Best localization conferences to attend in 2022

Best localization conferences to attend in 2022

The Latin roots of the word “conference” mean, literally, “Bring together.” A conference brings together people and ideas. In the cases of health and community work, conferences often have the goal of generating or working toward solutions to problems or broader social change.

In any industry, conferences are like educational and inspirational events to attend—not to mention lively and fun. They make it possible for practitioners and industry leaders from around the world to gather and help steer the industry for the coming year. It is particularly important that conferences in the translation and localization industry happen every year: due to its ability to take ideas, solutions, and products globally, the localization industry has the influence to drive change around the world.

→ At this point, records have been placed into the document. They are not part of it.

(** ** Concrete inputs *)

Module Demo.
#[export] Instance ArchiverConfig_eq_dec : EqDecision ArchiverConfig.
Proof. solve_decision. Defined.
#[export] Instance BootstrapProtocol_eq_dec : EqDecision BootstrapProtocol.
Proof. solve_decision. Defined.
#[export] Instance Selector_eq_dec : EqDecision Selector.
Proof. solve_decision. Defined.
#[export] Instance DiscoveryConfig_eq_dec : EqDecision DiscoveryConfig.
Proof. solve_decision. Defined.
#[export] Instance P2pConfig_eq_dec : EqDecision P2pConfig.
Proof. solve_decision. Defined.
#[export] Instance SyncConfig_eq_dec : EqDecision SyncConfig.
Proof. solve_decision. Defined.
#[export] Instance LoggingConfig_eq_dec : EqDecision LoggingConfig.
Proof. solve_decision. Defined.
#[export] Instance RuntimeConfig_eq_dec : EqDecision RuntimeConfig.
Proof. solve_decision. Defined.
#[export] Instance NodeConfig_eq_dec : EqDecision NodeConfig.
Proof. solve_decision. Defined.
#[export] Instance ValidatorSet_eq_dec : EqDecision ValidatorSet.
Proof. solve_decision. Defined.

#[local] Existing Instance short_crypto.
#[local] Instance demo_addresses : AddressLib := {|
  multiaddr _ host port := (host +:+ ":" +:+ pretty (Z.to_N port))%string |}.
#[local] Instance demo_random : Random := {|
  seeded_key i := [Z.of_nat i]; os_key i := [100 + Z.of_nat i];
  gen_range lo _ := lo; choose_multiple l n := take n l |}.
Lemma demo_random_laws : RandomLaws demo_random.
Proof.
  constructor; simpl.
  - intros lo hi Hle. lia.
  - intros l n x. rewrite <-(take_drop n l) at 2. intros Hx. by apply elem_of_app; left.
  - intros l n. by rewrite length_take.
Qed.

Conferences may be held in places other than the workplaces and neighborhoods of their participants so that the people attending can focus on the topic at hand without distractions. Some conferences are even held in another area of the country or the world.

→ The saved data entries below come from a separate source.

Lemma blob_transactions_up_to_seven_witness :
  (∃ tx sidecar, make_signed_eip4844_tx 7 3 (zeros 20) 1 6 = Ok (Eip4844 tx sidecar [7]) ∧ t3_nonce tx = 3) ∧
  ∃ e, make_signed_eip4844_tx 7 3 (zeros 20) 1 (sc_blobs_per_tx SpamCmd_default) = Err e.
Proof.
  destruct (blob_transactions_up_to_seven (CL := demo_ckzg_laws) 7 3 (zeros 20) 1 6 [7]) as [Hok _]; [done|].
  destruct (blob_transactions_up_to_seven (CL := demo_ckzg_laws) 7 3 (zeros 20) 1 128 [7]) as [_ Herr]; [done|].
  split.
  - destruct Hok as (tx & sidecar & Ht & Hn & _); [lia|]. exists tx, sidecar. split; assumption.
  - apply Herr. lia.
Defined.

(** A node that answers everything with [0x5] in a millisecond. *)
#[local] Instance spam_clock : Timer Z := {| now_ms w := w; sleep_ms d w := w + d; unix_ms w := Some w |}.
Lemma spam_clock_laws : IoLaws Z spam_clock.
Proof. constructor. done. Qed.
#[local] Instance spam_node : SpamHttp Z string := {|
  spam_post _ _ w := mkIo w (Some 1) (inr (mkBody None "0x5"%string));
  value_strings _ := ""%string; value_string j := Some j |}.
Lemma spam_node_laws : SpamHttpLaws Z string spam_clock spam_node.
Proof. constructor. intros url req w. split; [done|]. intros t [= <-]. lia. Qed.
#[local] Instance spam_reports : Reports Z := {| report_room _ := true |}.
Definition demo_spammer : Spammer Z := mkSpammer "http://localhost" 1 0 3 9 2 false 1.

(** Three transactions at two per second: two ticks. *)
Lemma load_stays_in_limits_witness :
  ∃ s, spammer demo_spammer 10 (mkProgress 0 0 0 [] []) = (s, Ok true) ∧ pr_total s = 3 ∧
    (map sn_nonce <$> pr_log s) = [[7]; [6; 5]] ∧
    StronglySorted (λ later earlier, nonce_after (sn_nonce later) earlier) (attempts s).
Proof.
  eexists. split; [vm_compute; reflexivity|]. split; [reflexivity|]. split; [reflexivity|].
  refine (proj1 (proj2 (load_stays_in_limits (IL := spam_clock_laws) (HL := spam_node_laws)
    demo_spammer _ 10 0 _ (Ok true) _ _ _))).
  - intros w w' latest Hl. vm_compute in Hl. injection Hl as _ <-. split; vm_compute; [discriminate|reflexivity].
  - vm_compute. discriminate.
  - vm_compute. reflexivity.
  - vm_compute. reflexivity.
Defined.
End SpamDemo.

A conference may also be held online, or something similar. Teleconferences bring people together through live video feeds, allowing people to discuss issues, hear presentations, network, and otherwise do many of the things they might do at a conference, without leaving their homes or offices. Similar situations can be set up using the Internet, projectors, and webcams, and microphones.
However, COVID-19 has made everyone think twice about holding events, so many event hosts have made the switch to online-only experiences. While doing so has some drawbacks—for example, it’s hard to network remotely—there are also benefits, such as the possibility of reaching a much larger audience. Also, online conferences tend to be very affordable.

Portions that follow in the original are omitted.